Data for this exercise section start

(* ===== verification/HostProofs.v ===== *)
(** The ARM9 side: its packet ring, the way of a packet from lwIP to the card
    and from the card to lwIP, the life of the lwIP interface, and the timer. *)

From stdpp Require Import relations.
From S2P Require Import Prelude Cmonad Cutils Wpa WpaProofs Sdio Heap Card State Mbox MboxProofs Wmi WmiProofs Bss Eapol Pkt PktProofs Host.

(** ** Sending *)

Section Sending.
Context {L : Type} `{Lwip L}.

(** The six slots of [ip_data_buf] are object [i]. *)
Record hring_ok (s : host L) (i : nat) (o : cbuffer) : Prop := {
  hr_disjoint : h_disjoint (h_heap s);
  hr_find : h_find (h_heap s) (ip_data_buf s) = Some (i, 0%nat);
  hr_obj : h_heap s !! i = Some o;
  hr_len : Z.of_nat (length (bdata o)) = HOST_BUF_LEN * DATA_BUF_RINGS;
  hr_idx : 0 <= ip_data_buf_idx s < DATA_BUF_RINGS
}.
Definition hslot (s : host L) (m : Z) : Z := ip_data_buf s + HOST_BUF_LEN * m.
Definition hnth_slot (s : host L) (j : nat) : Z := (ip_data_buf_idx s + Z.of_nat j) mod DATA_BUF_RINGS.
Definition sendpkt_msg (a : Z) (n : nat) : Wifi_FifoMsg := {| fcmd := WIFI_IPCCMD_SENDPKT; fbody := FPkt a (Z.of_nat n) |}.

(** The state after one packet. *)
Definition host_sent (p : bytes) (i : nat) (o : cbuffer) (s : host L) : host L :=
  s <| ip_data_buf_idx := (ip_data_buf_idx s + 1) mod DATA_BUF_RINGS |>
    <| h_heap := <[i := with_pkt (ip_data_buf_idx s) p o]> (h_heap s) |>
    <| h_trace := h_trace s ++ [HFifoSend (sendpkt_msg (hslot s (ip_data_buf_idx s)) (length p))] |>.

Lemma hslot_room s i o m : hring_ok s i o -> 0 <= m < DATA_BUF_RINGS -> (slot_off m + 0x600 <= length (bdata o))%nat.
Proof. intros Hr Hm. pose proof (hr_len s i o Hr). unfold slot_off, DATA_BUF_LEN, HOST_BUF_LEN, DATA_BUF_RINGS in *. lia. Qed.

Lemma hslot_find s i o m n : hring_ok s i o -> 0 <= m < DATA_BUF_RINGS -> (n < 0x600)%nat ->
  h_find (h_heap s) (hslot s m + Z.of_nat n) = Some (i, (slot_off m + n)%nat).
Proof.
  intros Hr Hm Hn. pose proof (hslot_room s i o m Hr Hm) as Hroom.
  replace (hslot s m + Z.of_nat n) with (ip_data_buf s + Z.of_nat (slot_off m + n))
    by (unfold hslot, slot_off, DATA_BUF_LEN, HOST_BUF_LEN in *; lia).
  rewrite (h_find_offset _ _ i 0 o _ (hr_disjoint s i o Hr) (hr_find s i o Hr) (hr_obj s i o Hr)) by lia. done.
Qed.

Lemma host_send_run p i o (s : host L) : hring_ok s i o -> (0 < length p <= 0x600)%nat ->
  host_send_link p (Z.of_nat (length p)) s = Ok (ERR_OK, host_sent p i o s) /\ hring_ok (host_sent p i o s) i (with_pkt (ip_data_buf_idx s) p o).
Proof.
  intros Hr Hp. pose proof (hr_idx s i o Hr) as Hi. pose proof (hslot_room s i o _ Hr Hi) as Hroom.
  pose proof (hslot_find s i o _ 0 Hr Hi ltac:(lia)) as Hf. rewrite Z.add_0_r, Nat.add_0_r in Hf.
  assert (length (bdata (with_pkt (ip_data_buf_idx s) p o)) = length (bdata o)) as Ll
    by (cbn [bdata with_pkt]; apply length_blit; lia).
  split.
  - unfold host_send_link. rewrite (proj2 (Z.eqb_neq _ 0)), (proj2 (Z.ltb_ge _ _)) by (unfold HOST_BUF_LEN; lia). cbv zeta.
    assert (host_next_buf s = Ok (hslot s (ip_data_buf_idx s), s <| ip_data_buf_idx := (ip_data_buf_idx s + 1) mod DATA_BUF_RINGS |>)) as E1 by done.
    rewrite (bind_run _ _ _ _ _ E1). rewrite Nat2Z.id, (proj2 (Nat.ltb_ge _ _)), firstn_all by lia.
    set (s1 := s <| ip_data_buf_idx := (ip_data_buf_idx s + 1) mod DATA_BUF_RINGS |>).
    assert (hstore (hslot s (ip_data_buf_idx s)) p s1 = Ok (tt, s1 <| h_heap := <[i := with_pkt (ip_data_buf_idx s) p o]> (h_heap s) |>)) as E2.
    { unfold hstore. change (h_heap s1) with (h_heap s). rewrite (h_store_run _ _ _ i (slot_off (ip_data_buf_idx s)) o); [done|done|apply Hr|lia]. }
    by rewrite (bind_run _ _ _ _ _ E2).
  - destruct Hr as [D F O Len I]. split; cbn [h_heap host_sent ip_data_buf ip_data_buf_idx set set_h_trace set_h_heap set_ip_data_buf_idx].
    + by apply (h_disjoint_insert _ _ o).
    + by rewrite (h_find_insert _ i o).
    + apply list_lookup_insert_eq. by eapply lookup_lt_Some.
    + by rewrite Ll.
    + apply Z.mod_pos_bound. unfold DATA_BUF_RINGS. lia.
Qed.

(** *** Several packets *)

Fixpoint send_list (ps : list bytes) : M (host L) unit :=
  match ps with [] => ret tt | p :: ps => ath_link_output p (Z.of_nat (length p)) ;;; send_list ps end.

Record sends (ps : list bytes) (s s' : host L) (i : nat) (o o' : cbuffer) : Prop := {
  se_ring : hring_ok s' i o' /\ ip_data_buf s' = ip_data_buf s;
  se_idx : ip_data_buf_idx s' = hnth_slot s (length ps);
  se_trace : h_trace s' = h_trace s ++ imap (fun j p => HFifoSend (sendpkt_msg (hslot s (hnth_slot s j)) (length p))) ps;
  se_lwip : lwip s' = lwip s;
  se_other : forall m, 0 <= m < DATA_BUF_RINGS -> (forall j, (j < length ps)%nat -> hnth_slot s j <> m) -> slot_bytes o' m = slot_bytes o m;
  se_kept : Z.of_nat (length ps) <= DATA_BUF_RINGS -> forall j p, ps !! j = Some p ->
    take (length p) (slot_bytes o' (hnth_slot s j)) = p
}.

Data for this exercise section end

Could you set down every record exactly as given?

(* ===== verification/HostProofs.v ===== *)
(** The ARM9 side: its packet ring, the way of a packet from lwIP to the card
    and from the card to lwIP, the life of the lwIP interface, and the timer. *)

From stdpp Require Import relations.
From S2P Require Import Prelude Cmonad Cutils Wpa WpaProofs Sdio Heap Card State Mbox MboxProofs Wmi WmiProofs Bss Eapol Pkt PktProofs Host.

(** ** Sending *)

Section Sending.
Context {L : Type} `{Lwip L}.

(** The six slots of [ip_data_buf] are object [i]. *)
Record hring_ok (s : host L) (i : nat) (o : cbuffer) : Prop := {
  hr_disjoint : h_disjoint (h_heap s);
  hr_find : h_find (h_heap s) (ip_data_buf s) = Some (i, 0%nat);
  hr_obj : h_heap s !! i = Some o;
  hr_len : Z.of_nat (length (bdata o)) = HOST_BUF_LEN * DATA_BUF_RINGS;
  hr_idx : 0 <= ip_data_buf_idx s < DATA_BUF_RINGS
}.
Definition hslot (s : host L) (m : Z) : Z := ip_data_buf s + HOST_BUF_LEN * m.
Definition hnth_slot (s : host L) (j : nat) : Z := (ip_data_buf_idx s + Z.of_nat j) mod DATA_BUF_RINGS.
Definition sendpkt_msg (a : Z) (n : nat) : Wifi_FifoMsg := {| fcmd := WIFI_IPCCMD_SENDPKT; fbody := FPkt a (Z.of_nat n) |}.

(** The state after one packet. *)
Definition host_sent (p : bytes) (i : nat) (o : cbuffer) (s : host L) : host L :=
  s <| ip_data_buf_idx := (ip_data_buf_idx s + 1) mod DATA_BUF_RINGS |>
    <| h_heap := <[i := with_pkt (ip_data_buf_idx s) p o]> (h_heap s) |>
    <| h_trace := h_trace s ++ [HFifoSend (sendpkt_msg (hslot s (ip_data_buf_idx s)) (length p))] |>.

Lemma hslot_room s i o m : hring_ok s i o -> 0 <= m < DATA_BUF_RINGS -> (slot_off m + 0x600 <= length (bdata o))%nat.
Proof. intros Hr Hm. pose proof (hr_len s i o Hr). unfold slot_off, DATA_BUF_LEN, HOST_BUF_LEN, DATA_BUF_RINGS in *. lia. Qed.

Lemma hslot_find s i o m n : hring_ok s i o -> 0 <= m < DATA_BUF_RINGS -> (n < 0x600)%nat ->
  h_find (h_heap s) (hslot s m + Z.of_nat n) = Some (i, (slot_off m + n)%nat).
Proof.
  intros Hr Hm Hn. pose proof (hslot_room s i o m Hr Hm) as Hroom.
  replace (hslot s m + Z.of_nat n) with (ip_data_buf s + Z.of_nat (slot_off m + n))
    by (unfold hslot, slot_off, DATA_BUF_LEN, HOST_BUF_LEN in *; lia).
  rewrite (h_find_offset _ _ i 0 o _ (hr_disjoint s i o Hr) (hr_find s i o Hr) (hr_obj s i o Hr)) by lia. done.
Qed.

Lemma host_send_run p i o (s : host L) : hring_ok s i o -> (0 < length p <= 0x600)%nat ->
  host_send_link p (Z.of_nat (length p)) s = Ok (ERR_OK, host_sent p i o s) /\ hring_ok (host_sent p i o s) i (with_pkt (ip_data_buf_idx s) p o).
Proof.
  intros Hr Hp. pose proof (hr_idx s i o Hr) as Hi. pose proof (hslot_room s i o _ Hr Hi) as Hroom.
  pose proof (hslot_find s i o _ 0 Hr Hi ltac:(lia)) as Hf. rewrite Z.add_0_r, Nat.add_0_r in Hf.
  assert (length (bdata (with_pkt (ip_data_buf_idx s) p o)) = length (bdata o)) as Ll
    by (cbn [bdata with_pkt]; apply length_blit; lia).
  split.
  - unfold host_send_link. rewrite (proj2 (Z.eqb_neq _ 0)), (proj2 (Z.ltb_ge _ _)) by (unfold HOST_BUF_LEN; lia). cbv zeta.
    assert (host_next_buf s = Ok (hslot s (ip_data_buf_idx s), s <| ip_data_buf_idx := (ip_data_buf_idx s + 1) mod DATA_BUF_RINGS |>)) as E1 by done.
    rewrite (bind_run _ _ _ _ _ E1). rewrite Nat2Z.id, (proj2 (Nat.ltb_ge _ _)), firstn_all by lia.
    set (s1 := s <| ip_data_buf_idx := (ip_data_buf_idx s + 1) mod DATA_BUF_RINGS |>).
    assert (hstore (hslot s (ip_data_buf_idx s)) p s1 = Ok (tt, s1 <| h_heap := <[i := with_pkt (ip_data_buf_idx s) p o]> (h_heap s) |>)) as E2.
    { unfold hstore. change (h_heap s1) with (h_heap s). rewrite (h_store_run _ _ _ i (slot_off (ip_data_buf_idx s)) o); [done|done|apply Hr|lia]. }
    by rewrite (bind_run _ _ _ _ _ E2).
  - destruct Hr as [D F O Len I]. split; cbn [h_heap host_sent ip_data_buf ip_data_buf_idx set set_h_trace set_h_heap set_ip_data_buf_idx].
    + by apply (h_disjoint_insert _ _ o).
    + by rewrite (h_find_insert _ i o).
    + apply list_lookup_insert_eq. by eapply lookup_lt_Some.
    + by rewrite Ll.
    + apply Z.mod_pos_bound. unfold DATA_BUF_RINGS. lia.
Qed.

(** *** Several packets *)

Fixpoint send_list (ps : list bytes) : M (host L) unit :=
  match ps with [] => ret tt | p :: ps => ath_link_output p (Z.of_nat (length p)) ;;; send_list ps end.

Record sends (ps : list bytes) (s s' : host L) (i : nat) (o o' : cbuffer) : Prop := {
  se_ring : hring_ok s' i o' /\ ip_data_buf s' = ip_data_buf s;
  se_idx : ip_data_buf_idx s' = hnth_slot s (length ps);
  se_trace : h_trace s' = h_trace s ++ imap (fun j p => HFifoSend (sendpkt_msg (hslot s (hnth_slot s j)) (length p))) ps;
  se_lwip : lwip s' = lwip s;
  se_other : forall m, 0 <= m < DATA_BUF_RINGS -> (forall j, (j < length ps)%nat -> hnth_slot s j <> m) -> slot_bytes o' m = slot_bytes o m;
  se_kept : Z.of_nat (length ps) <= DATA_BUF_RINGS -> forall j p, ps !! j = Some p ->
    take (length p) (slot_bytes o' (hnth_slot s j)) = p
}.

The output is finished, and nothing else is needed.